Type out every entry again, character for character.

[Dataset records]
____________________

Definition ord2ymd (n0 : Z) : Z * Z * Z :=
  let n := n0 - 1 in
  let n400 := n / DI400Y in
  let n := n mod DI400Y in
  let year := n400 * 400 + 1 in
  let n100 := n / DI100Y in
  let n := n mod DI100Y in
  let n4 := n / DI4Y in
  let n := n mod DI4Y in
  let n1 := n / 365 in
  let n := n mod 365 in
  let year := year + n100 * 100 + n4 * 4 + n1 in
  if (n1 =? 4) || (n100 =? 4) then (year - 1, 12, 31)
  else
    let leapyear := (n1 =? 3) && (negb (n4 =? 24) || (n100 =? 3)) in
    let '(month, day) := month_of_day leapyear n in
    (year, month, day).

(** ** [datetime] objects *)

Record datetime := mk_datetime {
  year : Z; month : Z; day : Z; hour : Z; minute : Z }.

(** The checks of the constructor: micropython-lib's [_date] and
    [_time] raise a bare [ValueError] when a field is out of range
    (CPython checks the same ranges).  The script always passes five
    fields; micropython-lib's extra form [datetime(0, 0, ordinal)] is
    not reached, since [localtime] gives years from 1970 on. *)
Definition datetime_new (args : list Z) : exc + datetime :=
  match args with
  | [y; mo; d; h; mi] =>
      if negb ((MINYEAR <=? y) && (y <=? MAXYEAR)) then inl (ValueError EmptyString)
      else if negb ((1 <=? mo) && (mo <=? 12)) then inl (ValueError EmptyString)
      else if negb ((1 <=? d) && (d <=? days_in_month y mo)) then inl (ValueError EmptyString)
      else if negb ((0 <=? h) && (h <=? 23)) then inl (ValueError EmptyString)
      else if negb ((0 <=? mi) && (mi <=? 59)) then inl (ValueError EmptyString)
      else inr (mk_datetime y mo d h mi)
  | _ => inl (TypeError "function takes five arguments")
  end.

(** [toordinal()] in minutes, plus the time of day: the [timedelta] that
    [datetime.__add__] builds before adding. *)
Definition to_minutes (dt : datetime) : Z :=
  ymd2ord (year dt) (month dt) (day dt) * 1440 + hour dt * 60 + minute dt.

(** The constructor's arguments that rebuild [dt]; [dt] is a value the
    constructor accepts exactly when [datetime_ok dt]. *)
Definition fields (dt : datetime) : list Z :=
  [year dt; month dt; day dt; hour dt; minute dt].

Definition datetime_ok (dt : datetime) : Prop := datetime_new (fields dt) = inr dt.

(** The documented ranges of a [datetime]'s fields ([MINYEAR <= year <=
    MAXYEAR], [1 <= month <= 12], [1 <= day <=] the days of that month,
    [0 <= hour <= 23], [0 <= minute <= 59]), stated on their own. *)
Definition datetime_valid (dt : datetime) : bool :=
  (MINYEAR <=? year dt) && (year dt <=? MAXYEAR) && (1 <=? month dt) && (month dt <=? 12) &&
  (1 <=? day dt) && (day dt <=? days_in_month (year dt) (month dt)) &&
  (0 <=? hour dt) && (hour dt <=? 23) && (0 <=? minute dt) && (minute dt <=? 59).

____________________

**EXERCISE ANSWER**
Definition ord2ymd (n0 : Z) : Z * Z * Z :=
  let n := n0 - 1 in
  let n400 := n / DI400Y in
  let n := n mod DI400Y in
  let year := n400 * 400 + 1 in
  let n100 := n / DI100Y in
  let n := n mod DI100Y in
  let n4 := n / DI4Y in
  let n := n mod DI4Y in
  let n1 := n / 365 in
  let n := n mod 365 in
  let year := year + n100 * 100 + n4 * 4 + n1 in
  if (n1 =? 4) || (n100 =? 4) then (year - 1, 12, 31)
  else
    let leapyear := (n1 =? 3) && (negb (n4 =? 24) || (n100 =? 3)) in
    let '(month, day) := month_of_day leapyear n in
    (year, month, day).

(** ** [datetime] objects *)

Record datetime := mk_datetime {
  year : Z; month : Z; day : Z; hour : Z; minute : Z }.

(** The checks of the constructor: micropython-lib's [_date] and
    [_time] raise a bare [ValueError] when a field is out of range
    (CPython checks the same ranges).  The script always passes five
    fields; micropython-lib's extra form [datetime(0, 0, ordinal)] is
    not reached, since [localtime] gives years from 1970 on. *)
Definition datetime_new (args : list Z) : exc + datetime :=
  match args with
  | [y; mo; d; h; mi] =>
      if negb ((MINYEAR <=? y) && (y <=? MAXYEAR)) then inl (ValueError EmptyString)
      else if negb ((1 <=? mo) && (mo <=? 12)) then inl (ValueError EmptyString)
      else if negb ((1 <=? d) && (d <=? days_in_month y mo)) then inl (ValueError EmptyString)
      else if negb ((0 <=? h) && (h <=? 23)) then inl (ValueError EmptyString)
      else if negb ((0 <=? mi) && (mi <=? 59)) then inl (ValueError EmptyString)
      else inr (mk_datetime y mo d h mi)
  | _ => inl (TypeError "function takes five arguments")
  end.

(** [toordinal()] in minutes, plus the time of day: the [timedelta] that
    [datetime.__add__] builds before adding. *)
Definition to_minutes (dt : datetime) : Z :=
  ymd2ord (year dt) (month dt) (day dt) * 1440 + hour dt * 60 + minute dt.

(** The constructor's arguments that rebuild [dt]; [dt] is a value the
    constructor accepts exactly when [datetime_ok dt]. *)
Definition fields (dt : datetime) : list Z :=
  [year dt; month dt; day dt; hour dt; minute dt].

Definition datetime_ok (dt : datetime) : Prop := datetime_new (fields dt) = inr dt.

(** The documented ranges of a [datetime]'s fields ([MINYEAR <= year <=
    MAXYEAR], [1 <= month <= 12], [1 <= day <=] the days of that month,
    [0 <= hour <= 23], [0 <= minute <= 59]), stated on their own. *)
Definition datetime_valid (dt : datetime) : bool :=
  (MINYEAR <=? year dt) && (year dt <=? MAXYEAR) && (1 <=? month dt) && (month dt <=? 12) &&
  (1 <=? day dt) && (day dt <=? days_in_month (year dt) (month dt)) &&
  (0 <=? hour dt) && (hour dt <=? 23) && (0 <=? minute dt) && (minute dt <=? 59).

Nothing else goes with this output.